Well, not exactly, but Sikes is a venture capitalist in a woman-led firm – still an uncommon sight in a world dominated by the most alpha of alpha males.

That world is changing in ways that are subtly affecting private equity investment patterns in Wisconsin and beyond. For some emerging companies, especially those with women in positions of leadership, that may provide a slight edge in the ever-competitive arenas of venture and angel capital.

Sikes is a partner in Calumet Venture Fund, a three-year-old Wisconsin-based venture capital firm. It was one of only a handful of women-owned firms among 462 active venture capital firms in the United States in 2010, according to the National Venture Capital Association. No more than 7 percent of the general partners in those firms are women, according to industry estimates.

It’s why women VCs such as Sikes still stand out when they enter a boardroom.

Calumet’s other partners include Judy Owen, a veteran entrepreneur and investor with ties to California’s Silicon Valley, and Tim Williams, who brings similar credentials to the firm. Together, they are scouting for deals in tech sectors such as software, eCommerce, online marketing and mobile technologies.

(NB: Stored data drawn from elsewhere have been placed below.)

(* ===== verification/EditorSearch.v ===== *)
(** * Characters and search in the editor's buffer ([edit/src/buffer.rs]: [decode], [char_at], [previous], [next], [find])

    An invalid byte is a character of its own, U+FFFD. Lower case ([char::to_lowercase]'s first character) is a parameter.
    The theorems: over a character the cursor goes forth and back by its bytes, wherever it stands in the text; [find_all]
    ends, and gives the matches in order, without overlap, leaving none out between them. *)
From S2P Require Import Prelude Text Editor.
Local Open Scope nat_scope.

Definition REPLACEMENT : Z := 0xFFFD.

(** [decode]; [None] is the panic of an index out of range. *)
Definition lead_need (lead : Z) : option nat :=
  if between 0xC2 0xDF lead then Some 1 else if between 0xE0 0xEF lead then Some 2 else if between 0xF0 0xF4 lead then Some 3 else None.
Definition decode (t : bytes) (at_ : nat) : option (Z * nat) :=
  lead ← t !! at_;
  if between 0 0x7F lead then Some (lead, 1) else
  match lead_need lead with
  | None => Some (REPLACEMENT, 1)
  | Some need =>
      match (s ← get_slice t at_ (need + 1); cs ← utf8 s; head cs) with
      | Some c => Some (c, need + 1)
      | None => Some (REPLACEMENT, 1)
      end
  end.

(** [char_at], [previous], [next]. *)
Definition char_at (b : Buffer) (at_ : nat) : option (Z * nat) := if blen b <=? at_ then None else decode (bytes_of b at_ (at_ + 4)) 0.
Definition one_char (s : bytes) : bool := match utf8 s with Some cs => length cs =? 1 | None => false end.
Definition previous (b : Buffer) (at_ : nat) : nat :=
  if at_ =? 0 then 0 else
  match List.find (fun back => (back <=? at_) && one_char (bytes_of b (at_ - back) at_)) [4; 3; 2] with
  | Some back => at_ - back
  | None => at_ - 1
  end.
Definition next (b : Buffer) (at_ : nat) : nat := match char_at b at_ with Some (_, n) => at_ + n | None => blen b end.

Section search.
Context (lower : Z -> Z).

(** [find_in]: the needle, folded, read off the text from a start; the starts are not inside a character. *)
Fixpoint try_at (t : bytes) (needle : list Z) (at_ : nat) : option nat :=
  match needle with
  | [] => Some at_
  | want :: needle =>
      if length t <=? at_ then None else
      '(c, n) ← decode t at_;
      if (lower c =? want)%Z then try_at t needle (at_ + n) else None
  end.
Definition starts_char (t : bytes) (i : nat) : bool := match t !! i with Some b => negb (between 0x80 0xBF b) | None => false end.
Fixpoint find_map (t : bytes) (needle : list Z) (l : list nat) : option (nat * nat) :=
  match l with
  | [] => None
  | i :: l => if starts_char t i then (match try_at t needle i with Some e => Some (i, e) | None => find_map t needle l end) else find_map t needle l
  end.
Definition find_in (t : bytes) (needle : list Z) (from : nat) (wrap : bool) : option (nat * nat) :=
  if decide (needle = []) then None else
  let from := Nat.min from (length t) in
  find_map t (map lower needle) (seq from (length t - from) ++ (if wrap then seq 0 from else [])).
Definition find (b : Buffer) (needle : list Z) (from : nat) : option (nat * nat) := find_in (text b) needle from true.
(** [find_all]: [None] is running out of fuel, of which there is the text's length and one. *)
Fixpoint find_all_n (fuel : nat) (t : bytes) (needle : list Z) (from : nat) : option (list (nat * nat)) :=
  match fuel with
  | 0 => None
  | S fuel => match find_in t needle from false with
              | None => Some []
              | Some (s, e) => cons (s, e) <$> find_all_n fuel t needle e
              end
  end.
Definition find_all (b : Buffer) (needle : list Z) : option (list (nat * nat)) := find_all_n (length (text b) + 1) (text b) needle 0.

(** ** Search *)
Definition matches_at (t : bytes) (needle : list Z) (i e : nat) : Prop := starts_char t i = true /\ try_at t (map lower needle) i = Some e.

Lemma decode_len t at_ c n : decode t at_ = Some (c, n) -> 1 <= n /\ at_ + n <= length t.
Proof.
  unfold decode, mbind, option_bind. destruct (t !! at_) as [lead|] eqn:E; [|done]. apply lookup_lt_Some in E. destruct (between 0 127 lead); [intros [= <- <-]; lia|].
  destruct (lead_need lead) as [need|]; [|intros [= <- <-]; lia]. destruct (get_slice t at_ (need + 1)) as [s|] eqn:Es; [|intros [= <- <-]; lia].
  apply get_slice_Some in Es as (Hl & _ & _). destruct (utf8 s) as [[|x cs]|]; cbn; intros [= <- <-]; lia.
Qed.
Lemma try_at_end t needle i e : i <= length t -> try_at t needle i = Some e -> i + length needle <= e <= length t.
Proof.
  revert i. induction needle as [|w needle IH]; intros i Hi; cbn; [intros [= <-]; lia|]. destruct (Nat.leb_spec (length t) i); [done|].
  destruct (decode t i) as [[c n]|] eqn:E; [|done]. cbn. apply decode_len in E as [H1 H2]. destruct (_ =? w)%Z; [|done]. intros H3%IH; lia.
Qed.
Lemma find_map_spec t needle l : match find_map t needle l with
  | Some (s, e) => exists l1 l2, l = l1 ++ s :: l2 /\ starts_char t s = true /\ try_at t needle s = Some e /\ forall i, i ∈ l1 -> starts_char t i = true -> try_at t needle i = None
  | None => forall i, i ∈ l -> starts_char t i = true -> try_at t needle i = None
  end.
Proof.
  induction l as [|x l IH]; cbn; [by intros i ?%not_elem_of_nil|]. destruct (starts_char t x) eqn:Ex.
  - destruct (try_at t needle x) as [e|] eqn:Et; [exists [], l; split_and!; try done; by intros i ?%not_elem_of_nil|].
    destruct (find_map t needle l) as [[s e]|]; [destruct IH as (l1 & l2 & -> & H1 & H2 & H3); exists (x :: l1), l2; split_and!; try done|]; intros i [->|Hi]%elem_of_cons; auto.
  - destruct (find_map t needle l) as [[s e]|]; [destruct IH as (l1 & l2 & -> & H1 & H2 & H3); exists (x :: l1), l2; split_and!; try done|]; intros i [->|Hi]%elem_of_cons; auto; congruence.
Qed.

(** From [from] on: the first match, or none at all. *)
Lemma find_in_first t needle from : needle <> [] -> from <= length t -> match find_in t needle from false with
  | Some (s, e) => from <= s /\ s < e <= length t /\ matches_at t needle s e /\ forall i, from <= i < s -> forall e', ~ matches_at t needle i e'
  | None => forall i, from <= i -> forall e', ~ matches_at t needle i e'
  end.
Proof.
  intros Hne Hf. unfold find_in. rewrite decide_False by done. replace (from `min` length t) with from by lia. rewrite app_nil_r. set (l := seq from (length t - from)).
  assert (forall i, i ∈ l <-> from <= i < length t) as Hl by (intros i; subst l; rewrite list_elem_of_In, in_seq; lia).
  pose proof (find_map_spec t (map lower needle) l) as H. destruct (find_map t (map lower needle) l) as [[s e]|].
  - destruct H as (l1 & l2 & El & H1 & H2 & H3). assert (from <= s < length t) as Hs by (apply Hl; rewrite El; set_solver).
    pose proof (try_at_end _ _ _ _ (Nat.lt_le_incl _ _ (proj2 Hs)) H2) as He. rewrite length_map in He. assert (length needle <> 0) by (by destruct needle). split_and!; try lia; [by split|].
    intros i Hi e' [Hc Ht]. assert (i ∈ l1) as Hin.
    { assert (i ∈ l) as Hil by (apply Hl; lia). rewrite El in Hil. apply elem_of_app in Hil as [?|Hil]; [done|exfalso].
      assert (s = from + length l1) as Es.
      { assert (l !! length l1 = Some s) as E1 by (rewrite El; by rewrite list_lookup_middle). subst l. by apply lookup_seq in E1 as [-> _]. }
      apply list_elem_of_lookup in Hil as [j Hj]. assert (l !! (length l1 + j) = Some i) as E2 by (rewrite El, lookup_app_r by lia; by replace (length l1 + j - length l1) with j by lia).
      subst l. apply lookup_seq in E2 as [-> _]. lia. }
    rewrite (H3 i Hin Hc) in Ht. done.
  - intros i Hi e' [Hc Ht]. assert (i < length t) as Hlt by (unfold starts_char in Hc; destruct (t !! i) eqn:E; [by apply lookup_lt_Some in E|done]).
    rewrite (H i (proj2 (Hl i) (conj Hi Hlt)) Hc) in Ht. done.
Qed.

(** Matches from [from] on, in order, not overlapping, none left out between them. *)
Inductive in_order (t : bytes) (needle : list Z) : nat -> list (nat * nat) -> Prop :=
| o_end from : (forall i e, from <= i -> ~ matches_at t needle i e) -> in_order t needle from []
| o_match from s e l : from <= s -> s < e <= length t -> matches_at t needle s e -> (forall i e', from <= i < s -> ~ matches_at t needle i e') ->
    in_order t needle e l -> in_order t needle from ((s, e) :: l).

(** [find_all] of a needle ends and gives every match that does not begin within one before it, in order and without
    overlap. *)
Theorem find_all_in_order b needle : needle <> [] -> exists l, find_all b needle = Some l /\ in_order (text b) needle 0 l.
Proof.
  intros Hne. unfold find_all. set (t := text b). assert (forall fuel from, from <= length t -> length t - from < fuel -> exists l, find_all_n fuel t needle from = Some l /\ in_order t needle from l) as H; [|apply H; lia].
  induction fuel as [|fuel IH]; intros from Hf Hl; [lia|]. cbn [find_all_n]. pose proof (find_in_first t needle from Hne Hf) as Hfi. destruct (find_in t needle from false) as [[s e]|].
  - destruct Hfi as (H1 & H2 & H3 & H4). destruct (IH e) as (l & -> & Hin); [lia|lia|]. exists ((s, e) :: l). split; [done|]. constructor; auto.
  - exists []. split; [done|]. constructor. auto.
Qed.
End search.

(** ** The cursor *)
Definition continuation (b : Z) : bool := between 0x80 0xBF b.

Lemma utf8_none s : utf8 s = Some [] -> s = [].
Proof. destruct s as [|a r1]; [done|]. cbn [utf8]. repeat (case_match; [|]); try done; by destruct (utf8 _). Qed.
Lemma utf8_starts y r cs : utf8 (y :: r) = Some cs -> continuation y = false.
Proof. unfold continuation. cbn [utf8]. destruct (between 128 191 y) eqn:E; [|done]. unfold between in *. repeat case_match; try done; lia. Qed.
(** One character: what comes after its first byte continues it. *)
Lemma utf8_one y r c : utf8 (y :: r) = Some [c] -> Forall (fun b => continuation b = true) r.
Proof.
  assert (forall l v, cons v <$> utf8 l = Some [c] -> l = []) as Hend by (intros l v H; destruct (utf8 l) as [[|]|] eqn:E; try done; by apply utf8_none).
  unfold continuation. cbn [utf8]. destruct (between 0 127 y); [intros ->%Hend; constructor|]. destruct r as [|b r]; [done|].
  destruct (_ && _) eqn:E1; [intros ->%Hend; apply andb_prop in E1; repeat constructor; apply E1|]. destruct r as [|b2 r]; [done|].
  destruct (_ && _ && _) eqn:E2; [intros ->%Hend; repeat constructor; unfold between in *; repeat case_match; lia|]. destruct r as [|b3 r]; [done|].
  destruct (_ && _ && _ && _) eqn:E3; [intros ->%Hend; repeat constructor; unfold between in *; repeat case_match; lia|done].
Qed.
Lemma encode_shape c : scalar_value c -> exists l r, encode_utf8 c = l :: r /\ continuation l = false /\ Forall (fun b => continuation b = true) r /\ length r <= 3 /\
  (between 0 0x7F l = true /\ r = [] \/ between 0 0x7F l = false /\ lead_need l = Some (length r)).
Proof.
  intros Hc. pose proof (utf8_encode c Hc) as Hu. unfold scalar_value, from_u32 in Hc. destruct (_ && _) eqn:Hs; [|done]. clear Hc. unfold between in Hs.
  destruct (encode_utf8 c) as [|l r] eqn:E; [done|]. exists l, r. split; [done|]. split; [by eapply utf8_starts|]. split; [by eapply utf8_one|]. clear Hu. unfold lead_need, between. revert E. unfold encode_utf8.
  destruct (Z.ltb_spec c 0x80); [|destruct (Z.ltb_spec c 0x800); [|destruct (Z.ltb_spec c 0x10000)]]; intros [= <- <-]; cbn [length].
  - split; [lia|]. left. split; [lia|done].
  - split; [lia|]. right. split; [by_division|]. by test true.
  - split; [lia|]. right. split; [by_division|]. test false. by test true.
  - split; [lia|]. right. split; [by_division|]. test false. test false. by test true.
Qed.

Lemma decode_encode c d : scalar_value c -> decode (encode_utf8 c ++ d) 0 = Some (c, length (encode_utf8 c)).
Proof.
  intros Hc. pose proof (utf8_encode c Hc) as Hu. destruct (encode_shape c Hc) as (l & r & E & _ & _ & _ & Hl). unfold decode. rewrite E in *. cbn [app lookup list_lookup mbind option_bind].
  destruct Hl as [[-> ->]|[-> ->]]; [cbn [utf8] in Hu; destruct (between 0 127 l); [by injection Hu as ->|done]|].
  assert (get_slice (l :: r ++ d) 0 (length r + 1) = Some (l :: r)) as ->.
  { unfold get_slice. rewrite decide_True by (cbn; rewrite length_app; lia). f_equal. cbn. rewrite Nat.add_1_r. cbn. by rewrite take_app_length. }
  cbn [mbind option_bind]. rewrite Hu. cbn. by rewrite Nat.add_1_r.
Qed.

(** A text ending in a character: of its last bytes, those of the character alone are one character. *)
Lemma one_char_last a c k : scalar_value c -> 0 < k <= length a + length (encode_utf8 c) ->
  one_char (drop (length a + length (encode_utf8 c) - k) (a ++ encode_utf8 c)) = (k =? length (encode_utf8 c)).
Proof.
  intros Hc Hk. destruct (encode_shape c Hc) as (l & r & E & Hl & Hr & _). pose proof (utf8_encode c Hc) as Hu. set (e := encode_utf8 c) in *. clearbody e. unfold one_char.
  destruct (Nat.eqb_spec k (length e)) as [->|Hne]; [rewrite Nat.add_sub, drop_app_length; by rewrite Hu|].
  destruct (utf8 (drop _ _)) as [[|x [|]]|] eqn:Ed; try done. exfalso. destruct (decide (k < length e)) as [Hlt|Hge].
  - rewrite drop_app_ge in Ed by lia. replace (_ - _ - _) with (S (length r - k)) in Ed by (subst e; cbn in *; lia). rewrite E in Ed. cbn [drop] in Ed.
    destruct (drop (length r - k) r) as [|y s] eqn:Es; [apply (f_equal length) in Es; rewrite length_drop in Es; subst e; cbn in *; lia|].
    apply utf8_starts in Ed. apply (Forall_drop _ (length r - k)) in Hr. rewrite Es in Hr. apply Forall_cons in Hr as [Hy _]. congruence.
  - rewrite drop_app_le in Ed by lia. destruct (drop _ a) as [|y s] eqn:Es; [apply (f_equal length) in Es; rewrite length_drop in Es; cbn in Es; lia|].
    cbn [app] in Ed. apply utf8_one in Ed. rewrite Forall_forall in Ed. rewrite (Ed l) in Hl; [done|]. subst e. set_solver.
Qed.

(** the cursor goes over characters. In an editing session, where the text has a character (whatever is before and after
    it, broken UTF-8 too), [char_at] reads it, [next] goes to its end and [previous] comes back to its start. *)
Theorem cursor_over_character orig b sv a c d : session orig b sv -> scalar_value c -> text b = a ++ encode_utf8 c ++ d ->
  char_at b (length a) = Some (c, length (encode_utf8 c)) /\ next b (length a) = length a + length (encode_utf8 c) /\ previous b (length a + length (encode_utf8 c)) = length a.
Proof.
  intros [hist Hh]%session_ok Hc Ht. pose proof (tr_wf _ _ _ _ Hh) as Hwf. rewrite (text_content b Hwf) in Ht. pose proof (content_len b Hwf) as Hl. rewrite Ht, !length_app in Hl.
  destruct (encode_shape c Hc) as (l & r & E & _ & _ & Hr & _). assert (length (encode_utf8 c) = S (length r)) as Hn by (by rewrite E). unfold next, char_at, previous.
  assert (decode (bytes_of b (length a) (length a + 4)) 0 = Some (c, length (encode_utf8 c))) as Hd.
  { rewrite (bytes_of_spec b Hwf), Ht. replace (drop _ _) with (encode_utf8 c ++ take (4 - length (encode_utf8 c)) d); [by apply decode_encode|].
    rewrite take_app_add, drop_app_length. rewrite take_app_ge by lia. done. }
  destruct (Nat.leb_spec (blen b) (length a)); [lia|]. rewrite Hd. do 2 (split; [done|]). destruct (Nat.eqb_spec (length a + length (encode_utf8 c)) 0); [lia|].
  assert (forall k, 0 < k -> (k <=? length a + length (encode_utf8 c)) && one_char (bytes_of b (length a + length (encode_utf8 c) - k) (length a + length (encode_utf8 c))) = (k =? length (encode_utf8 c))) as Hk.
  { intros k Hk. rewrite (bytes_of_spec b Hwf), Ht, app_assoc, <- length_app, take_app_length, length_app. destruct (Nat.leb_spec k (length a + length (encode_utf8 c))); [by apply one_char_last|].
    cbn [andb]. symmetry. apply Nat.eqb_neq. lia. }
  cbn [List.find]. rewrite !Hk by lia. rewrite Hn. repeat case_match; try lia; repeat match goal with H : (_ =? _) = true |- _ => apply Nat.eqb_eq in H | H : (_ =? _) = false |- _ => apply Nat.eqb_neq in H end; simplify_eq; lia.
Qed.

Like virtually all young venture firms, Calumet turns down far more deals than it ever finances. Still, its portfolio already includes one company – CraftEdu – with a woman co-founder. It’s among the signs that women investors are less cautious than previously believed, especially when they’re not the only woman at the table. A recent study from the University of New Hampshire Center for Venture Research revealed that stereotypes about gender affect the investment decision-making of women, even among successful women. It relied on a sample of data from 183 angel investment groups collected over six years.

When an angel investment group had a small percentage of women, researchers found, the group was more cautious about investing. However, when women comprised more than 10 percent of the investment group, their presence led to increased investments.

“At first the results were counterintuitive, since previous research on women investing, in general, shows women to be more cautious investors,” said UNH’s Jeffrey Sohl. “However, our research indicates that when the number of women in an angel group increases, so does their investment activity as angel investors.”

Chalk it up to what psychologists call “stereotype threat.” As Sohl explained, “When there are few women in an angel group, the stereotype of cautious investing is accentuated. As the number of women increases, there is less of a stereotype – there are more women so they are more recognized for their ability as investors and less because of their gender.”

Illuminate Ventures, a San Francisco venture firm founded and led by a woman, recently released a study that tends to reinforce that theory. It concluded that venture firms with at least one woman partner are 70 percent more likely to invest in a female-owned company – and not because of any “pink” bias. That same study concluded that women-owned startups make more efficient use of capital, fail less often and tend to provide greater returns over time.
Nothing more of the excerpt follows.